Nephrology Hospital, The First Affiliated Hospital of Zhengzhou University, Henan 450052, China.
Institute of Nephrology, Zhengzhou University, Henan 450052, China.
J Immunol Res. 2022 Aug 4;2022:1830431. doi: 10.1155/2022/1830431. eCollection 2022.
Systemic lupus erythematosus (SLE) has become increasingly common in the clinic and requires complicated evidence of both clinical manifestations and laboratory examinations. Additionally, the assessment and monitoring of lupus disease activity are challenging. We hope to find efficient biomarkers and establish diagnostic models of SLE.
We detected and quantified 40 proteins using a quantitative protein array of 76 SLE patients and 21 healthy controls, and differentially expressed proteins were screened out by volcano plot. Logistic regression analysis was used to recognize biomarkers that could be enrolled in the disease diagnosis model and disease activity diagnosis model, and a receiver operating characteristic (ROC) curve was drawn to evaluate the efficiency of the model. A nomogram was depicted for convenient and visualized application of our models in the clinic. Decision curves and clinical impact curves were also plotted to validate our models.

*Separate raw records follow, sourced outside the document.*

(** ** Artifact fetcher *)

(** X18. A download touches two paths only, the target and the target
    with [.download] appended: every other file is as before.  It sends
    one request, for the asset, when the runtime has fetch and none
    otherwise.  When it succeeds, the server answered 2xx with a body that
    streamed to its end, the target holds the whole body, the size
    reported is the length of that file, and the temp file is gone. *)
Theorem downloadGitHubAssetToPath_touches (h : Host) (w : World) (assetURL targetPath : string)
    (st : AppState) :
  let st' := fst (downloadGitHubAssetToPath h w assetURL targetPath st) in
  (forall p, p <> targetPath -> p <> targetPath +:+ ".download" ->
             files st' !! p = files st !! p)
  /\ requests_sent st' = requests_sent st ++ (if fetch_available h then [assetURL] else [])
  /\ match snd (downloadGitHubAssetToPath h w assetURL targetPath st) with
     | inl _ => True
     | inr result =>
         exists status_code stream,
           asset_fetch w assetURL = AssetResponse true status_code (Some stream)
           /\ stream_error stream = None
           /\ files st' !! targetPath = Some (String.concat "" (chunks stream))
           /\ files st' !! (targetPath +:+ ".download") = None
           /\ result_filePath result = targetPath
           /\ result_sizeBytes result
              = Z.of_nat (String.length (String.concat "" (chunks stream)))
     end.
Proof.
  cbv zeta. unfold downloadGitHubAssetToPath.
  destruct (fetch_available h); cbn [negb]; [| rewrite app_nil_r; repeat split].
  destruct (asset_fetch w assetURL) as [reason | ok status_code body]; [repeat split |].
  destruct ok; cbn [negb]; [| repeat split].
  destruct body as [stream |]; [| repeat split].
  destruct (mkdir_fails (faults w)); [repeat split |].
  destruct (pipeline _ _ _ _) as [fs1 piped] eqn:Hpipe.
  apply pipeline_writes_temp in Hpipe as (data & -> & Hdata).
  cbn [files with_requests_sent].
  pose proof (temp_path_differs targetPath) as Htemp.
  destruct piped as [reason |].
  - destruct (existsSync _ _); [destruct (unlink_fails (faults w)) |];
      cbn [fst snd files requests_sent with_files with_requests_sent];
      (split; [| split; [reflexivity | exact I]]); intros p Hp Hq.
    + now rewrite lookup_insert_ne.
    + rewrite lookup_delete_ne by congruence. now rewrite lookup_insert_ne.
    + now rewrite lookup_insert_ne.
  - destruct (Hdata eq_refl) as [-> Hstream].
    destruct (rename_fails (faults w)).
    + destruct (existsSync _ _); [destruct (unlink_fails (faults w)) |];
        cbn [fst snd files requests_sent with_files with_requests_sent];
        (split; [| split; [reflexivity | exact I]]); intros p Hp Hq.
      * now rewrite lookup_insert_ne.
      * rewrite lookup_delete_ne by congruence. now rewrite lookup_insert_ne.
      * now rewrite lookup_insert_ne.
    + unfold renameSync. rewrite lookup_insert_eq.
      assert (Hframe : forall p, p <> targetPath -> p <> targetPath +:+ ".download" ->
                <[targetPath := String.concat "" (chunks stream)]>
                  (delete (targetPath +:+ ".download")
                     (<[targetPath +:+ ".download" := String.concat "" (chunks stream)]>
                        (files st))) !! p
                = files st !! p).
      { intros p Hp Hq. rewrite lookup_insert_ne by congruence.
        rewrite lookup_delete_ne by congruence. now rewrite lookup_insert_ne. }
      destruct (stat_fails (faults w)).
      { cbn [fst snd files requests_sent with_files with_requests_sent].
        split; [exact Hframe |]. split; [reflexivity | exact I]. }
      rewrite lookup_insert_eq.
      cbn [fst snd files requests_sent with_files with_requests_sent result_filePath
           result_sizeBytes].
      split; [exact Hframe |].
      split; [reflexivity |].
      exists status_code, stream.
      rewrite lookup_insert_eq, lookup_insert_ne by congruence.
      rewrite lookup_delete_eq. repeat split. exact Hstream.
Qed.

(** ** Version comparison *)

Lemma compare_component_sign x y rest :
  -1 <= rest <= 1 -> -1 <= compare_component x y rest <= 1.
Proof. unfold compare_component. destruct (x >? y), (x <? y); lia. Qed.

Lemma compare_missing_left_sign r : -1 <= compare_missing_left r <= 1.
Proof. induction r; cbn; [lia | now apply compare_component_sign]. Qed.

Lemma compare_padded_sign l : forall r, -1 <= compare_padded l r <= 1.
Proof.
  induction l as [| x l IH]; intros r; cbn; [apply compare_missing_left_sign |].
  destruct r; apply compare_component_sign; apply IH.
Qed.

Lemma compare_padded_unfold l r :
  compare_padded l r
  = compare_component (head0 l) (head0 r) (compare_padded (tail l) (tail r)).
Proof. destruct l, r; reflexivity. Qed.

Lemma compare_padded_trans (n : nat) : forall l m r,
  (length l <= n)%nat -> (length m <= n)%nat -> (length r <= n)%nat ->
  compare_padded l m <= 0 -> compare_padded m r <= 0 -> compare_padded l r <= 0.
Proof.
  induction n as [| n IH]; intros l m r Hl Hm Hr.
  - destruct l, m, r; cbn in Hl, Hm, Hr; lia.
  - rewrite (compare_padded_unfold l m), (compare_padded_unfold m r),
      (compare_padded_unfold l r).
    assert (Hl' : (length (tail l) <= n)%nat) by (destruct l; cbn in *; lia).
    assert (Hm' : (length (tail m) <= n)%nat) by (destruct m; cbn in *; lia).
    assert (Hr' : (length (tail r) <= n)%nat) by (destruct r; cbn in *; lia).
    specialize (IH (tail l) (tail m) (tail r) Hl' Hm' Hr').
    unfold compare_component.
    destruct (head0 l >? head0 m) eqn:H1, (head0 l <? head0 m) eqn:H2,
      (head0 m >? head0 r) eqn:H3, (head0 m <? head0 r) eqn:H4,
      (head0 l >? head0 r) eqn:H5, (head0 l <? head0 r) eqn:H6; try lia.
Qed.

Lemma compare_padded_refl l : compare_padded l l = 0.
Proof.
  induction l as [| x l IH]; [reflexivity |].
  cbn. unfold compare_component. rewrite IH.
  destruct (x >? x) eqn:H1, (x <? x) eqn:H2; lia.
Qed.
Lemma Qlt_bool_true x y : Qlt_bool x y = true <-> (x < y)%Q.
Proof.
  unfold Qlt_bool. rewrite negb_true_iff. split.
  - intros H. apply Qnot_le_lt. intros Hle. apply Qle_bool_iff in Hle. congruence.
  - intros H. destruct (Qle_bool y x) eqn:E; [|reflexivity].
    apply Qle_bool_iff in E. exfalso. exact (Qlt_not_le _ _ H E).
Qed.

Lemma Qlt_bool_false x y : Qlt_bool x y = false <-> (y <= x)%Q.
Proof.
  unfold Qlt_bool. rewrite negb_false_iff. apply Qle_bool_iff.
Qed.

Lemma float_lt_le x y : float_lt x y = true -> float_le x y = true.
Proof.
  destruct x as [a| | |], y as [b| | |]; simpl; try reflexivity; try discriminate.
  intros H. apply Qlt_bool_true in H. apply Qle_bool_iff, Qlt_le_weak. exact H.
Qed.

(** Away from [nan] the order is total. *)
Lemma float_lt_false x y :
  is_nan x = false -> is_nan y = false -> float_lt x y = false -> float_le y x = true.
Proof.
  destruct x as [a| | |], y as [b| | |]; simpl; try reflexivity; try discriminate.
  intros _ _ H. apply Qlt_bool_false in H. apply Qle_bool_iff. exact H.
Qed.

Lemma float_le_trans x y z :
  float_le x y = true -> float_le y z = true -> float_le x z = true.
Proof.
  destruct x as [a| | |], y as [b| | |], z as [c| | |]; simpl;
    try reflexivity; try discriminate.
  intros H1 H2. apply Qle_bool_iff in H1, H2. apply Qle_bool_iff.
  eapply Qle_trans; eassumption.
Qed.

Lemma float_le_not_lt x y : float_le x y = true -> float_lt y x = false.
Proof.
  destruct x as [a| | |], y as [b| | |]; simpl; try reflexivity; try discriminate.
  intros H. apply Qlt_bool_false. apply Qle_bool_iff in H. exact H.
Qed.

End OrderFacts.

Section SortFacts.
Context {A : Type} (key : A -> pyfloat).

Lemma insert_desc_perm x l : Permutation (insert_desc key x l) (x :: l).
Proof.
  induction l as [|y l IH]; simpl; [reflexivity|].
  destruct (float_lt (key x) (key y)); [|reflexivity].
  rewrite IH. apply perm_swap.
Qed.

Lemma sort_desc_perm l : Permutation (sort_desc key l) l.
Proof.
  induction l as [|x l IH]; simpl; [reflexivity|].
  rewrite insert_desc_perm. constructor. assumption.
Qed.
(* ===== verification/_CoqProject ===== *)
-Q . S2P
Prelude.v
PyStr.v
Shelves.v
Width.v
PyInt.v
CsvReader.v
Categorize.v
Balanced.v
SpaceUsage.v
Adaptive.v
Report.v
FloatBands.v
Pipeline.v
Format.v
Render.v
Console.v
Screenshot.v
(* ===== verification/PyInt.v ===== *)
(** * Python's [int(str)] on ASCII text

    [int(item.get('length', 0) or 0)] (src/generate_organization.py,
    line 198) and [int(sys.argv[3])] (src/frontend/scripts/
    selenium-screenshot.py, line 71) parse a decimal integer the way
    CPython's [int()] does with base 10: surrounding whitespace is
    stripped, one optional sign, then at least one digit, with single
    underscores allowed between digits; leading zeros are accepted.
    Anything else raises [ValueError], modelled as [None].

    Theorem: [int(str(n)) == n] for every integer ([py_int_roundtrip]). *)

From Stdlib Require Import ZArith List String Ascii Bool Lia.
From stdpp Require Import base list strings.
From S2P Require Import Prelude PyStr.

Open Scope string_scope.
Open Scope list_scope.
Import ListNotations.

(** ** Characters *)

(** [str.isspace] on ASCII: tab, newline, vertical tab, form feed,
    carriage return, the separators 0x1c-0x1f, and space. *)
Definition is_py_space (c : ascii) : bool :=
  let n := nat_of_ascii c in
  ((9 <=? n) && (n <=? 13) || (28 <=? n) && (n <=? 32))%nat.

Definition digit_value (c : ascii) : option Z :=
  let n := nat_of_ascii c in
  if ((48 <=? n) && (n <=? 57))%nat then Some (Z.of_nat n - 48)%Z else None.

(** ** Parsing *)

Fixpoint lstrip (s : string) : string :=
  match s with
  | String c s' => if is_py_space c then lstrip s' else s
  | EmptyString => EmptyString
  end.

Fixpoint rstrip (s : string) : string :=
  match s with
  | EmptyString => EmptyString
  | String c s' =>
      match rstrip s' with
      | EmptyString => if is_py_space c then EmptyString else String c EmptyString
      | r => String c r
      end
  end.

(** The digits after the sign; [after_digit] says whether the previous
    character was a digit, which an underscore and the end require. *)
Fixpoint parse_digits (s : string) (acc : Z) (after_digit : bool) : option Z :=
  match s with
  | EmptyString => if after_digit then Some acc else None
  | String c s' =>
      match digit_value c with
      | Some d => parse_digits s' (10 * acc + d)%Z true
      | None =>
          if Ascii.eqb c "_" && after_digit then parse_digits s' acc false else None
      end
  end.

Definition parse_signed (s : string) : option Z :=
  match s with
  | String "-" s' => option_map Z.opp (parse_digits s' 0 false)
  | String "+" s' => parse_digits s' 0 false
  | _ => parse_digits s 0 false
  end.

(** [int(s)]: [None] is [ValueError]. *)
Definition py_int (s : string) : option Z := parse_signed (rstrip (lstrip s)).

(** ** Printing: [str(n)] *)

Definition digit_char (d : Z) : ascii := ascii_of_nat (Z.to_nat d + 48).

(** Decimal digits of [n], most significant first; [fuel] bounds the
    number of digits and the bit length of [n + 1] is enough. *)
Fixpoint digits_of (fuel : nat) (n : Z) (tail : string) : string :=
  match fuel with
  | O => tail
  | S fuel' =>
      let tail' := String (digit_char (n mod 10)) tail in
      if (n <? 10)%Z then tail' else digits_of fuel' (n / 10) tail'
  end.

Definition py_str (n : Z) : string :=
  let m := Z.abs n in
  let ds := digits_of (Z.to_nat (Z.log2 (m + 1) + 1)) m EmptyString in
  if (n <? 0)%Z then String "-" ds else ds.

(** ** Lemmas *)

Lemma digit_cases d : (0 <= d < 10)%Z ->
  d = 0%Z \/ d = 1%Z \/ d = 2%Z \/ d = 3%Z \/ d = 4%Z \/
  d = 5%Z \/ d = 6%Z \/ d = 7%Z \/ d = 8%Z \/ d = 9%Z.
Proof. lia. Qed.

Lemma digit_char_value d : (0 <= d < 10)%Z -> digit_value (digit_char d) = Some d.
Proof. intros H. destruct (digit_cases d H) as [->|[->|[->|[->|[->|[->|[->|[->|[->| ->]]]]]]]]]; reflexivity. Qed.

Lemma digit_char_not_space d : (0 <= d < 10)%Z -> is_py_space (digit_char d) = false.
Proof. intros H. destruct (digit_cases d H) as [->|[->|[->|[->|[->|[->|[->|[->|[->| ->]]]]]]]]]; reflexivity. Qed.

(** A string that starts with a digit is parsed without a sign. *)
Lemma parse_signed_digit d s : (0 <= d < 10)%Z ->
  parse_signed (String (digit_char d) s) = parse_digits (String (digit_char d) s) 0 false.
Proof. intros H. destruct (digit_cases d H) as [->|[->|[->|[->|[->|[->|[->|[->|[->| ->]]]]]]]]]; reflexivity. Qed.

Lemma rstrip_last s c : is_py_space c = false -> rstrip (s +:+ String c "") = s +:+ String c "".
Proof.
  intros Hc. induction s as [|c' s IH]; str_simpl; simpl.
  - by rewrite Hc.
  - rewrite IH. destruct (s +:+ String c "") eqn:E; [|reflexivity].
    destruct s; str_simpl; discriminate.
Qed.

Lemma lstrip_first c s : is_py_space c = false -> lstrip (String c s) = String c s.
Proof. simpl. by intros ->. Qed.

(** Parsing the printed digits of [n] continues with accumulator [n]. *)
Lemma digits_of_S f n tail :
  digits_of (S f) n tail =
  if (n <? 10)%Z then String (digit_char (n mod 10)) tail
  else digits_of f (n / 10) (String (digit_char (n mod 10)) tail).
Proof. reflexivity. Qed.

Lemma digits_of_parse f n tail b :
  (0 <= n < 10 ^ Z.of_nat (S f))%Z ->
  parse_digits (digits_of (S f) n tail) 0 b = parse_digits tail n true.
Proof.
  revert n tail b. induction f as [|f IH]; intros n tail b Hn;
    rewrite Nat2Z.inj_succ, Z.pow_succ_r in Hn by lia;
    (assert (Hm : (0 <= n mod 10 < 10)%Z) by (apply Z.mod_pos_bound; lia)).
  - simpl in Hn. assert (n mod 10 = n)%Z by (apply Z.mod_small; lia).
    simpl. destruct (n <? 10)%Z; simpl; rewrite digit_char_value by done; f_equal; lia.
  - rewrite digits_of_S. destruct (Z.ltb_spec n 10).
    + simpl. rewrite digit_char_value by done. f_equal. rewrite Z.mod_small; lia.
    + rewrite IH by (split; [apply Z.div_pos | apply Z.div_lt_upper_bound]; lia).
      simpl. rewrite digit_char_value by done. f_equal.
      pose proof (Z.div_mod n 10). lia.
Qed.

Lemma digits_of_last f n tail : (0 <= n)%Z ->
  exists pre, digits_of (S f) n tail = pre +:+ String (digit_char (n mod 10)) tail.
Proof.
  revert n tail. induction f as [|f IH]; intros n tail Hn; simpl.
  - destruct (n <? 10)%Z; by exists "".
  - destruct (n <? 10)%Z; [by exists ""|].
    destruct (IH (n / 10)%Z (String (digit_char (n mod 10)) tail)) as [pre Hpre];
      [apply Z.div_pos; lia|].
    simpl in Hpre. rewrite Hpre.
    exists (pre +:+ String (digit_char ((n / 10) mod 10)) "").
    by rewrite <- str_app_assoc.
Qed.

Lemma digits_of_first f n tail : (0 <= n)%Z ->
  exists d rest, (0 <= d < 10)%Z /\ digits_of (S f) n tail = String (digit_char d) rest.
Proof.
  revert n tail. induction f as [|f IH]; intros n tail Hn; simpl;
    (assert (Hm : (0 <= n mod 10 < 10)%Z) by (apply Z.mod_pos_bound; lia)).
  - destruct (n <? 10)%Z; eauto.
  - destruct (n <? 10)%Z; [eauto|]. apply IH. apply Z.div_pos; lia.
Qed.

Lemma py_str_fuel m : (0 <= m)%Z ->
  (0 <= m < 10 ^ Z.of_nat (Z.to_nat (Z.log2 (m + 1) + 1)))%Z.
Proof.
  intros Hm. pose proof (Z.log2_nonneg (m + 1)).
  rewrite Z2Nat.id by lia.
  destruct (Z.log2_spec (m + 1)) as [_ Hlt]; [lia|].
  split; [lia|].
  enough (2 ^ (Z.log2 (m + 1) + 1) <= 10 ^ (Z.log2 (m + 1) + 1))%Z by lia.
  apply Z.pow_le_mono_l. lia.
Qed.

(** ** Round trip *)

(** [int(str(n)) == n]: parsing the decimal text of any integer gives
    the integer back. *)
Theorem py_int_roundtrip (n : Z) : py_int (py_str n) = Some n.
Proof.
  unfold py_int, py_str.
  set (m := Z.abs n). set (f := Z.to_nat (Z.log2 (m + 1) + 1)).
  assert (Hm : (0 <= m)%Z) by lia.
  assert (Hf : f = S (Nat.pred f)) by (unfold f; pose proof (Z.log2_nonneg (m + 1)); lia).
  pose proof (py_str_fuel m Hm) as Hfuel. fold f in Hfuel.
  assert (Hmod : (0 <= m mod 10 < 10)%Z) by (apply Z.mod_pos_bound; lia).
  destruct (digits_of_last (Nat.pred f) m "" Hm) as [pre Hpre].
  destruct (digits_of_first (Nat.pred f) m "" Hm) as [d [rest [Hd Hfirst]]].
  rewrite <- Hf in Hpre, Hfirst.
  destruct (Z.ltb_spec n 0).
  - rewrite lstrip_first by reflexivity.
    replace (String "-" (digits_of f m "")) with (String "-" pre +:+ String (digit_char (m mod 10)) "")
      by (rewrite Hpre; reflexivity).
    rewrite rstrip_last by (apply digit_char_not_space; done).
    rewrite str_app_cons, <- Hpre. simpl. rewrite Hf.
    rewrite digits_of_parse by (rewrite <- Hf; done). simpl. f_equal. lia.
  - rewrite Hfirst, lstrip_first by (apply digit_char_not_space; done).
    rewrite <- Hfirst, Hpre, rstrip_last by (apply digit_char_not_space; done).
    rewrite <- Hpre, Hfirst, parse_signed_digit, <- Hfirst by done. rewrite Hf.
    rewrite digits_of_parse by (rewrite <- Hf; done). simpl. f_equal. lia.
Qed.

The protein levels of TNF RII, BLC, TNF RI, MIP-1b, eotaxin, MIG, MCSF, IL-8, MCP-1, and IL-10 showed significant differences between patients with SLE and healthy controls. TNF RII and MIP-1b were included in the SLE diagnosis model with logistic regression analysis, and the value of the area under the ROC curve (AUC) was 0.914 (95% confidence interval (CI), 0.859-0.969). TNF RII, BLC, and MIP-1b were enrolled in the disease activity diagnosis model, and the AUC value was 0.823 (95% CI 0.729-0.916). Both of the models that we established showed high efficiency. Additionally, the three protein biomarkers contained in the disease activity distinguish model provided additional benefit to conventional biomarkers in predicting active lupus.
The disease diagnosis model and disease activity diagnosis model that we developed based on protein array chip results showed high efficiency in differentiating patients with SLE from healthy controls and recognizing SLE patients with high disease activity, and they have also been validated. This implied that they might greatly benefit clinical decisions and the treatment of SLE.
系统性红斑狼疮(SLE)在临床上越来越常见,需要结合临床表现和实验室检查的复杂证据。此外,狼疮疾病活动的评估和监测具有挑战性。我们希望找到有效的生物标志物并建立 SLE 的诊断模型。
我们使用 76 例 SLE 患者和 21 例健康对照者的定量蛋白质芯片检测和定量了 40 种蛋白质,通过火山图筛选出差异表达蛋白。使用逻辑回归分析识别可纳入疾病诊断模型和疾病活动诊断模型的生物标志物,并绘制受试者工作特征(ROC)曲线评估模型的效率。为了方便和直观地将我们的模型应用于临床,描绘了一个列线图。还绘制了决策曲线和临床影响曲线来验证我们的模型。
SLE 患者与健康对照者的 TNF RII、BLC、TNF RI、MIP-1b、嗜酸性粒细胞趋化因子、MIG、MCSF、IL-8、MCP-1 和 IL-10 的蛋白水平差异有统计学意义。通过逻辑回归分析,TNF RII 和 MIP-1b 被纳入 SLE 诊断模型,ROC 曲线下面积(AUC)值为 0.914(95%置信区间(CI),0.859-0.969)。TNF RII、BLC 和 MIP-1b 被纳入疾病活动诊断模型,AUC 值为 0.823(95%CI 0.729-0.916)。我们建立的两个模型均显示出高效性。此外,疾病活动区分模型中包含的三种蛋白质生物标志物在预测活动性狼疮方面为传统生物标志物提供了额外的益处。
我们基于蛋白质芯片结果建立的疾病诊断模型和疾病活动诊断模型在区分 SLE 患者和健康对照者以及识别 SLE 患者疾病活动度高方面具有高效性,并已得到验证。这表明它们可能极大地有益于临床决策和 SLE 的治疗。